I’m sorry I have to post the same question as my previous one did not explain well and I could not receive the answer…
LAST spring I planted alyssums seeds (the tag said ‘annual’)
in several pots and transferred them to sunny garden. They bloomed so beautifully and lasted until mid of fall.
I planted alyssum seeds (the tag said annual) in several pots and transferred them to sunny garden. They bloomed so beautifully and lasted until mid of fall.
THIS spring I planted the seeds again. I noticed that when they sprouted in the pots, there’re similar shaped sprouts were seen in the spot of my garden where last alyssums were blooming.
Someone told me that even annual alyssum can come back when the condition is good.
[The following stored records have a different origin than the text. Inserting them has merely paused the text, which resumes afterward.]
(* ===== verification/RecordFlush.v ===== *)
(** * Writing a record file: the writer and its flush thread

    [RecordFileWriter] ([src/code/cyber/record/file/record_file_writer.cc])
    collects messages in [chunk_active_]; when the chunk is large or long enough
    it is swapped with [chunk_flush_], which a thread writes to the file.
    [flush_mutex_] protects the swap and the work of the thread, [flush_cv_]
    wakes it.  This file has the two threads as interleaved steps, down to the
    steps of the wait on the condition variable; a critical section is one step. *)

From stdpp Require Import base list strings gmap.
From S2P Require Import Prelude Message RecordFile.

(** Where the thread is in [Flush]: before its test of [is_writing_], before it
    locks and evaluates the predicate of the wait, holding the lock with a false
    predicate, asleep, gone. *)
Inductive flusher := FTop | FTest | FHolding | FSleep | FExit.

(** Where the caller is: outside, in [WriteMessage] before the swap, and in
    [Close]: waiting, before the swap, waiting, before [is_writing_] is reset,
    before [notify_all], in [join], before the trailer, done. *)
Inductive producer := PIdle | PFlush | PWait1 | PSwap | PWait2 | PStop | PNotify | PJoin | PTrailer | PDone.

#[global] Instance flusher_eq_dec : EqDecision flusher.
Proof. solve_decision. Defined.
#[global] Instance producer_eq_dec : EqDecision producer.
Proof. solve_decision. Defined.

Section RecordFlush.
Context (big_endian : bool).
Context `{!Proto Header, !Proto Channel, !Proto ChunkHeader, !Proto ChunkBody, !Proto Index}.
Context (header_size : ∀ h, header_wf h → header_fits h).

(** [items], [written] and [raced] are not part of the program: what went into
    the file, what was given to [WriteMessage], and whether a chunk was swapped
    away before the thread wrote it. *)
Record fsys := mkSys { writer : RecordFileWriter; fpc : flusher; ppc : producer; items : list item; written : list SingleMessage; raced : bool }.

Inductive label :=
  | CallChannel (c : Channel)
  | CallMessage (m : SingleMessage)
  | CallClose
  | Producer         (** the next step of the call *)
  | Flusher          (** the next step of the thread *)
  | Wake.            (** a spurious wake-up *)

Definition notify (f : flusher) : flusher := match f with FSleep => FTest | _ => f end.

Definition locked (y : fsys) : bool := bool_decide (fpc y = FHolding).

Definition with_ppc (p : producer) (y : fsys) : fsys := mkSys (writer y) (fpc y) p (items y) (written y) (raced y).
Definition with_fpc (f : flusher) (y : fsys) : fsys := mkSys (writer y) f (ppc y) (items y) (written y) (raced y).

(** The swap and its notification. *)
Definition swap (p : producer) (y : fsys) : fsys :=
  mkSys (swap_chunks (writer y)) (notify (fpc y)) p (items y) (written y) (raced y || negb (Chunk_empty (chunk_flush_ (writer y)))).

Definition producer_step (y : fsys) : option fsys :=
  match ppc y with
  | PIdle | PDone => None
  | PFlush => if locked y then None else Some (swap PIdle y)
  | PWait1 => if locked y then None else Some (with_ppc (if Chunk_empty (chunk_flush_ (writer y)) then PSwap else PWait1) y)
  | PSwap => if locked y then None else Some (swap PWait2 y)
  | PWait2 => if locked y then None else Some (with_ppc (if Chunk_empty (chunk_flush_ (writer y)) then PStop else PWait2) y)
  | PStop => Some (mkSys (with_writing false (writer y)) (fpc y) PNotify (items y) (written y) (raced y))
  | PNotify => Some (with_ppc PJoin (with_fpc (notify (fpc y)) y))
  | PJoin => if decide (fpc y = FExit) then Some (with_ppc PTrailer y) else None
  | PTrailer => Some (mkSys (write_trailer big_endian (writer y)) (fpc y) PDone (items y) (written y) (raced y))
  end.

(** The write of a chunk is one step: the thread holds [flush_mutex_] and, in
    [WriteChunk], [mutex_], so that neither a swap nor [WriteChannel] can be in
    between, and a [WriteMessage] that comes meanwhile only touches the active
    chunk and the numbers, which the thread does not use.  What is in the file
    when the process dies inside of this step is the matter of RecordTools. *)
Definition flusher_step (y : fsys) : option fsys :=
  match fpc y with
  | FTop => Some (with_fpc (if is_writing_ (writer y) then FTest else FExit) y)
  | FTest =>
      let w := writer y in
      if negb (negb (Chunk_empty (chunk_flush_ w)) || negb (is_writing_ w)) then Some (with_fpc FHolding y)
      else if negb (is_writing_ w) then Some (with_fpc FExit y)
      else
        Some (mkSys (flush_chunk big_endian w) FTop (ppc y)
          (items y ++ [IChunk (ck_header (chunk_flush_ w)) (ck_body (chunk_flush_ w))]) (written y) (raced y))
  | FHolding => Some (with_fpc FSleep y)
  | FSleep | FExit => None
  end.

Definition exec (y : fsys) (l : label) : option fsys :=
  match l with
  | CallChannel c =>
      if decide (ppc y = PIdle) then
        Some (mkSys (WriteChannel big_endian c (writer y)).1 (fpc y) PIdle (items y ++ [IChannel c]) (written y) (raced y))
      else None
  | CallMessage m =>
      if decide (ppc y = PIdle) then
        let w := add_message m (writer y) in
        Some (mkSys w (fpc y) (if need_flush m w then PFlush else PIdle) (items y) (written y ++ [m]) (raced y))
      else None
  | CallClose =>
      if decide (ppc y = PIdle) then Some (with_ppc (if is_writing_ (writer y) then PWait1 else PIdle) y) else None
  | Producer => producer_step y
  | Flusher => flusher_step y
  | Wake => match fpc y with FSleep => Some (with_fpc FTest y) | _ => None end
  end.

(** [Open] and [WriteHeader]. *)
Definition opened (old : list Z) (disk : option Z) (h : Header) : fsys :=
  mkSys (WriteHeader big_endian h (Writer_Open old disk)).1 FTop PIdle [] [] false.

(** ** Chunks *)

(** The header of a chunk is that of its messages. *)
Definition chunk_of (b : ChunkBody) : Chunk := foldl (λ c m, Chunk_add m c) Chunk_clear b.

Definition item_ok (i : item) : Prop := match i with IChunk h b => mkChunk h b = chunk_of b ∧ b ≠ [] | IChannel _ => True end.

Definition body_of (i : item) : list SingleMessage := match i with IChunk _ b => b | IChannel _ => [] end.

(** The messages in the order of the file. *)
Definition messages_of (its : list item) : list SingleMessage := its ≫= body_of.

Lemma chunk_of_snoc b m : chunk_of (b ++ [m]) = Chunk_add m (chunk_of b).
Proof using Type. unfold chunk_of. by rewrite foldl_app. Qed.

Lemma chunk_of_body b : ck_body (chunk_of b) = b ∧ ch_message_number (ck_header (chunk_of b)) = u64 (zlen b).
Proof using Type.
  induction b as [|m b [IH1 IH2]] using rev_ind; [done|]. rewrite chunk_of_snoc. simpl. rewrite IH1, IH2. split; [done|].
  rewrite zlen_snoc. autorewrite with cyber. done.
Qed.

Lemma chunk_of_empty b : zlen b < 2 ^ 64 → Chunk_empty (chunk_of b) = bool_decide (b = []).
Proof using Type.
  intros Hb. unfold Chunk_empty. rewrite (proj2 (chunk_of_body b)), wrap_small by (pose proof (zlen_nonneg b); unfold in_u; lia).
  destruct b; [done|]. rewrite bool_decide_eq_false_2 by done. apply Z.eqb_neq. unfold zlen. simpl. lia.
Qed.

(** ** What the steps keep *)

Definition past_stop (p : producer) : bool := match p with PNotify | PJoin | PTrailer => true | _ => false end.

(** The chunks hold what is not in the file. *)
Record flush_Inv (h : Header) (y : fsys) : Prop := {
  fi_holds : holds big_endian h (items y) (writer y);
  fi_items : Forall item_ok (items y);
  fi_chunks : ∃ a f, chunk_active_ (writer y) = chunk_of a ∧ chunk_flush_ (writer y) = chunk_of f ∧
    messages_of (items y) ++ f ++ a ≡ₚ written y ∧ (raced y = false → messages_of (items y) ++ f ++ a = written y) ∧
    (ppc y = PStop ∨ past_stop (ppc y) = true → a = [] ∧ f = []) ∧ (ppc y = PSwap → f = []) ∧ (ppc y = PWait2 → a = []);
  fi_numbers : ∀ c, default 0 (channel_message_number_map_ (writer y) !! c) = zlen (filter (λ m, channel_name m = c) (written y));
  fi_writing : is_writing_ (writer y) = negb (past_stop (ppc y));
  fi_exit : ppc y = PTrailer → fpc y = FExit;
}.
Then I’m wondering if I’m one of the lucky ones? Or are these just weeds?
Thank you for contacting Toronto Master Gardeners with your question. Let me see if I can help to clear up any doubts you have following the previous response.
Although Sweet alyssum (Lobularia maritima syn. Alyssum maritima) is an annual and does not regrow each year from the root the way a perennial plant would, it does set seed at the end of the season, and new plants can grow from the seeds if they germinate successfully the following spring. It looks like the seeds from last years’ plants may have sprouted in your garden. It is difficult to make a definitive identification when the seedlings are so small, but it is definitely worth waiting to see if they grow into alyssum plants. Sweet Alyssum is one of the annuals that self-sows readily and the fact that these seedlings are showing up where last year’s plants were located certainly makes it likely that you have a new crop of Alyssum.
A few notes on self-seeded Alyssum plants — if your plants were a colour other than white, they were cultivars and you may be surprised to see this year’s flowers reverting to the white of the species. Self-seeded plants are also sometimes looser in their overall form than the ones grown from purchased seed. It will be interesting to see what happens! Let’s hope you are lucky!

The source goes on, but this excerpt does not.